Father, Forgive Them; for They Know Not What They Do, Palm Sunday (C) – 2013
March 24, 2013
“Father, forgive them; for they know not what they do.”
Only in Luke’s gospel do we find this statement of Jesus from the cross. It is a truly remarkable statement. In fact, it may be the most powerful and transformative thing he ever said. And the really amazing thing about this statement is that it is a prayer. Abba, “Father.” The first words uttered by Jesus on the cross are a prayer: “Father, forgive them; for they know not what they do.”
Now, we may suppose, to pray in a time of great pain and tribulation is not all that surprising. Turning to prayer in a desperate and terrifying time seems quite natural and instinctive. When the ground gives way beneath our feet, when some dire tragedy strikes us, when we feel lashed by bitter storms, it seems quite natural to cry out to God. In the midst of tragedy and in the midst of despair, we seem to instinctively cry out: “O God, Dear Lord, Heavenly Father, have mercy upon us.”
But when we pray under such dire circumstances, it is almost always for ourselves. When we find ourselves in the midst of pain and tragedy and torment, we tend to cry out, “O, Lord, help me in my distress.” “O, God, save me from my struggles.” “Dear Lord, rescue me from my tribulations.”
What surprises us about Christ’s prayer on the cross is that he does not pray for himself. He does not ask for his own deliverance. He is taunted by others to save himself, who scoff at him and say, “He saved others; let him save himself if he is the Messiah, his chosen one.” But that is not what he prays for. He does not even pray for his family or his friends who will be left behind.
Rather, the first words that Jesus utters upon the cross are a prayer for the people who are putting him to death. The first people who come to mind, who are lifted up in prayer, are his enemies. Not himself. Not even his family and friends. But his enemies are first and foremost in his heart and prayers. And it almost goes without saying, it is not a prayer asking for God’s vengeance upon them, but rather a prayer asking God to forgive them.

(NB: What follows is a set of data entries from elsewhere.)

(** Reduces a field of an updated block to the field or the value written. *)
Ltac tcb_simpl :=
  cbn [state recv_next send_unacked send_next recv_capacity recv_buffered
    advertised_right_edge update_threshold peer_window send_window_last_seq
    send_window_last_ack receive_window_scale rto congestion delayed_ack_pending
    pending_initial_payload_len pending_initial_fin active_open set_state set_recv_next
    set_send_unacked set_send_next set_recv_capacity set_recv_buffered
    set_advertised_right_edge set_update_threshold set_peer_window
    set_send_window_last_seq set_send_window_last_ack set_receive_window_scale set_rto
    set_congestion set_delayed_ack_pending set_pending_initial_payload_len
    set_pending_initial_fin] in *.
Ltac tcb_goal :=
  cbn [state recv_next send_unacked send_next recv_capacity recv_buffered
    advertised_right_edge update_threshold peer_window send_window_last_seq
    send_window_last_ack receive_window_scale rto congestion delayed_ack_pending
    pending_initial_payload_len pending_initial_fin active_open set_state set_recv_next
    set_send_unacked set_send_next set_recv_capacity set_recv_buffered
    set_advertised_right_edge set_update_threshold set_peer_window
    set_send_window_last_seq set_send_window_last_ack set_receive_window_scale set_rto
    set_congestion set_delayed_ack_pending set_pending_initial_payload_len
    set_pending_initial_fin].

Definition state_is (t : TcpTcb) (s : TcpState) : bool := bool_decide (state t = s).

(** ** Receive-window arithmetic *)
Definition quantum (window_scale : Z) : Z := 2 ^ Z.min window_scale 14.
Definition advertisable_receive_capacity (available window_scale : Z) : Z :=
  let quantum := quantum window_scale in
  let representable := u16_max * quantum in
  Z.min available representable / quantum * quantum.

Definition window_update_threshold
    (maximum_segment_size reserved_receive_capacity receive_window_scale : Z) : Z :=
  let scale_quantum :=
    if receive_window_scale <? 64 then 2 ^ receive_window_scale else usize_max in
  Z.min
    (Z.max
       (Z.min (Z.max maximum_segment_size 1) (Z.max (div_ceil reserved_receive_capacity 2) 1))
       scale_quantum)
    (Z.max reserved_receive_capacity 1).

Definition receive_available (t : TcpTcb) : Z := usub (recv_capacity t) (recv_buffered t).

Definition advertised_window (t : TcpTcb) : Z :=
  let distance := distance_from (advertised_right_edge t) (recv_next t) in
  Z.min (Z.shiftr distance (receive_window_scale t)) u16_max.

Definition announceable_receive_capacity (t : TcpTcb) : Z :=
  advertisable_receive_capacity usize_max (receive_window_scale t).

Definition receive_admission_left_edge (t : TcpTcb) : SeqNumber :=
  if state_is t SynReceived
  then seq_add (recv_next t)
         (uadd (pending_initial_payload_len t) (b2z (pending_initial_fin t)))
  else recv_next t.

(** ** Control segments *)
Definition control (t : TcpTcb) (flags : Z) (sequence : SeqNumber) : SendControl :=
  let window :=
    if contains flags SYN
    then Z.min (distance_from (advertised_right_edge t) (recv_next t)) u16_max
    else advertised_window t in
  {| sc_sequence := sequence; sc_acknowledgment := recv_next t;
     sc_flags := flags; sc_window := window |}.

Definition acceptable_seq (t : TcpTcb) : SeqNumber :=
  let edge := seq_add (send_unacked t) (peer_window t) in
  if before edge (send_next t) then edge else send_next t.

Definition ack (t : TcpTcb) : SendControl := control t ACK (acceptable_seq t).

(** ** Segment tests *)
Definition in_flight (t : TcpTcb) : Z := distance_from (send_next t) (send_unacked t).

Definition segment_length (segment : TcpSegmentMeta) : Z :=
  uadd (uadd (payload_len segment) (b2z (contains (flags segment) SYN)))
       (b2z (contains (flags segment) FIN)).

A natural human response might have been to pray for the destruction of his enemies. But the first words Jesus utters are a prayer for the forgiveness of the soldiers who paraded him through the city streets and who nailed him to the cross. With his arms stretched out upon the hard wood of the cross, high above the murderous hands of the soldiers who had crucified him, Jesus prays, “Father, forgive them; for they know not what they do.”
And with these words, with this prayer, everything changes. These may be the most revolutionary and transformative words ever spoken in human history. “Forgive my enemies, for they know not what they do.” With this prayer, Christ takes all of the hatred and all of the violence and all of the vengeance of the world and says, “Enough.”
Enough. We’ve had enough of the spiral of violence and counter-violence that just leads to more of the same. It has to end somewhere. Enough.
“Father, forgive them; for they know not what they do.”
With these words, with this prayer, Christ shatters the glamour of violence that blinds us in this world, and sets in its place a vision of reconciliation and peace. We remember that in the Sermon on the Mount, Jesus said to his disciples, “You have heard that it was said, ‘You shall love your neighbor and hate your enemy.’ But I say to you, love your enemies, and pray for those who persecute you.”
What Jesus preached in the Sermon on the Mount, he practiced on the Mount of Calvary. On the cross, Jesus prays for his enemies, “Father, forgive them; for they know not what they do,” and everything changes.
Jesus of Nazareth lived and died in the real world, and it was a world saturated and captivated by hatred and violence. In these first words from the cross, in this prayer, Jesus reveals God’s own costly love for the world, mediating God’s forgiveness and friendship even in the midst of our violent world. In this prayer from the cross, Christ takes all of it upon himself, all of the hatred and all of the violence of the world, and he says “no more.”
No more. The deadly cycle of violence and counter-violence is broken, and begins to yield to a new world of compassion and solidarity and reconciliation. On the cross, we see God’s costly gift of love in the person of Christ, and in the prayer of Christ for the transformation of the whole world.
In this prayer, we see the truth of God’s love; the truth, as Daniel Migliore puts it in his book “Faith Seeking Understanding,” that: “God’s compassion is greater than the murderous passions of our world, that God’s glory can and does shine even in the deepest night of human savagery; that God’s forgiving love is greater than our often paralyzing awareness of guilt, that God’s way of life is greater than our way of death.” In this prayer, in these words spoken from the cross, Christ opens up for us, even in the midst of our broken and violent world, a new future of reconciliation and peace.
The first words Jesus utters upon the cross are the prayer: “Father, forgive them; for they know not what they do.” And with this prayer, everything changes.
How long will it take until this weary world of ours wakes up and realizes it?